Perks of working with safety, public health and security experts — very cool gift tips

I have to admit that I LOVE gift guides. In the last month, I’ve perused gift guides for Him, handmade gifts (for purchase), modern gifts for pets, Oprah’s Favorite Things and guides for the perfect cooking-fitness-tech-whatever gadgets, to name a few.

If, like me, you’re still shopping, my colleagues at Indiana University Public Safety and Institutional Assurance have offered some great suggestions — in various price ranges – for gifts that make thoughtful picks any time of the year.

Mark Bruhn

Mark Bruhn

Nothing says “I love you” like an escape ladder or weather radio (both as low as $30). Mark Bruhn, associate vice president for PSIA, recommended these because they can be used to escape fires and prepare for severe weather.
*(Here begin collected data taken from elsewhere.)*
(* ===== verification/UsdmSys.v ===== *)
(** The memory driver as a whole: what its calls do together.

    The calls that a process makes (allocation, release, registering and
    unregistering of a device, shutdown) are steps of a relation on the state of
    [Usdm], from the state in which a process starts.  The invariant of [Usdm] holds
    in every state that is reached, so live allocations are apart, in virtual memory
    and for the device, and are mapped for the device while there is a container. *)

From S2P Require Import Prelude Bitmap Iova PageTable Usdm.

#[local] Arguments store_mmap_range : simpl never.
#[local] Arguments free_page_table : simpl never.
#[local] Arguments load_addr : simpl never.
#[local] Arguments load_key : simpl never.
#[local] Arguments get_key : simpl never.
#[local] Arguments allocate_iova : simpl never.
#[local] Arguments iova_release : simpl never.
#[local] Arguments qae_mem_alloc : simpl never.
#[local] Arguments zero_ctrl : simpl never.
#[local] Arguments fresh_slab : simpl never.

(** ** The process *)

Lemma slab_alloc_pid st a slab size align : pid (slab_alloc st a slab size align).2 = pid st.
Proof. unfold slab_alloc. by destruct (default _ _). Qed.

Lemma init_slab_and_alloc_pid st a size align : pid (init_slab_and_alloc st a size align).2 = pid st.
Proof.
  unfold init_slab_and_alloc. destruct (slabs st !! a) as [s|]; [|done].
  pose proof (slab_alloc_pid st a (s <| s_ctrl := init_slab (s_ctrl s) (s_size s) |>) size align) as E.
  destruct (slab_alloc _ _ _ _ _) as [v st']. by destruct (negb (v =? 0)).
Qed.

Lemma lookup_loop_pid l st size node align link : pid (lookup_loop l st size node align link).2 = pid st.
Proof.
  revert st link. induction l as [|a l IH]; intros st link; [done|]. cbn [lookup_loop].
  destruct (slabs st !! a) as [s|]; [|done]. destruct (_ && _); [done|].
  pose proof (slab_alloc_pid st a s size align) as E. destruct (slab_alloc _ _ _ _ _) as [v st']. cbn in E.
  destruct (negb (v =? 0)); [done|]. destruct (_ <=? _); [done|]. by rewrite IH.
Qed.

Lemma pop_slab_pid st node : pid (pop_slab st node).2 = pid st.
Proof. unfold pop_slab. by destruct (List.find _ _). Qed.

Lemma free_slab_pid err st a : pid (qae_free_slab err st a) = pid st.
Proof.
  destruct (slabs st !! a) as [s|] eqn:Ha; [|unfold qae_free_slab; by rewrite Ha].
  apply (sr_pid _ _ (proj1 (free_slab_fields err st a s Ha))).
Qed.

Lemma find_slab_pid err st size node align : pid (qae_find_slab err st size node align).2 = pid st.
Proof.
  unfold qae_find_slab, qae_userMemLookupBySize.
  pose proof (lookup_loop_pid (user_mem st) st size node align 0) as E.
  destruct (lookup_loop _ _ _ _ _ _) as [[r|] st1]; [done|]. cbn in E.
  pose proof (pop_slab_pid st1 node) as E1. destruct (pop_slab st1 node) as [[a|] st2]; cbn [snd] in *; [|congruence].
  pose proof (init_slab_and_alloc_pid st2 a size align) as E2. destruct (init_slab_and_alloc _ _ _ _) as [v st3].
  cbn [snd] in E2. destruct (v =? 0); cbn [snd]; rewrite ?free_slab_pid; congruence.
Qed.

Lemma alloc_slab_pid e st size align type : pid (qae_alloc_slab e st size align type).2 = pid st.
Proof.
  unfold qae_alloc_slab, ioctl_alloc_slab, dma_map_slab, add_slab_to_hash.
  destruct (a_slab e =? 0); [done|]. destruct (_ =? 0); [done|]. destruct (allocate_iova _ _ _) as [phy i].
  destruct (phy =? 0); [done|]. cbn. destruct (_ <? 0); cbn; [by rewrite lookup_insert_eq|].
  destruct (a_map e =? 0); cbn; [by rewrite lookup_insert_eq|].
  destruct (negb _); cbn; [done|by rewrite lookup_insert_eq].
Qed.

Lemma alloc_addr_pid e err getpid st size node align :
  pid st = getpid -> pid (qae_alloc_addr e err getpid st size node align).2 = getpid.
Proof.
  intros <-. unfold qae_alloc_addr, qae_open, qaeInitProcess, check_pid. rewrite Z.eqb_refl. cbn [negb Z.eqb].
  destruct (_ <? size); [done|]. destruct (_ || _).
  - pose proof (alloc_slab_pid e st (div_round_up (Z.max size align) UNIT_SIZE * UNIT_SIZE) align LARGE) as E.
    destruct (qae_alloc_slab _ _ _ _ _) as [[a|] st1]; [|done]. destruct (slabs st1 !! a) as [s|]; [|done].
    by destruct (store_mmap_range _ _ _ _ _).
  - pose proof (find_slab_pid err st size node (align / UNIT_SIZE)) as E.
    destruct (qae_find_slab _ _ _ _ _) as [[[a p]|] st1]; cbn [snd] in E.
    { unfold count_alloc. by destruct (slabs st1 !! a). }
    pose proof (alloc_slab_pid e st1 (QAE_NUM_PAGES_PER_ALLOC * QAE_PAGE_SIZE / UNIT_SIZE * UNIT_SIZE) align SMALL) as E1.
    destruct (qae_alloc_slab _ _ _ _ _) as [[a|] st2]; cbn [snd] in E1; [|cbn; congruence].
    destruct (slabs st2 !! a) as [s|]; [|cbn; congruence]. destruct (store_mmap_range _ _ _ _ _) as [t pages].
    destruct (negb _); [cbn [snd]; rewrite free_slab_pid; cbn; congruence|].
    set (st3 := _ <| slabs := _ |>). pose proof (init_slab_and_alloc_pid st3 a size (align / UNIT_SIZE)) as E2.
    assert (pid st3 = pid st) by (cbn; congruence).
    destruct (init_slab_and_alloc _ _ _ _) as [v st4]. cbn [snd] in E2.
    destruct (v =? 0); cbn [snd]; rewrite ?free_slab_pid; congruence.
Qed.

Lemma open_same getpid st : pid st = getpid -> qae_open getpid st = (0, st).
Proof. intros <-. unfold qae_open, qaeInitProcess, check_pid. by rewrite Z.eqb_refl. Qed.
Kim Milford, executive director of Research and Education Networking Information Sharing and Analysis Center (REN-ISAC), recommended some help remembering all those passwords – or better yet, an app that remembers for us. With apps such as the premium version of LastPass, all passwords can be stored in one place, improving security because of the ability to use more complicated, difficult-to-remember passwords.

Diane Mack

Diane Mack

Diane Mack, university director of Emergency Management and Continuity, offered survival-themed gifts, some of which are pragmatic while others are educational and entertaining: First aid kit (from $10 up); a DIY Go-bag survival kit; Large battery charger for a vehicle (most over $100); and books about survival, such as “The Zombie Survival Guide: Complete Protection from the Living Dead” (for adults) and “The Boys’ Book of Survival (How to Survive Anything, Anywhere)”. She also recommended survival-themed playing cards to help keep this useful information at loved ones’ fingertips: Wilderness Survival Playing Cards ($6), Urban Survival Playing Cards ($17), and The Don’t Die Out There! Deck of playing cards ($6.30).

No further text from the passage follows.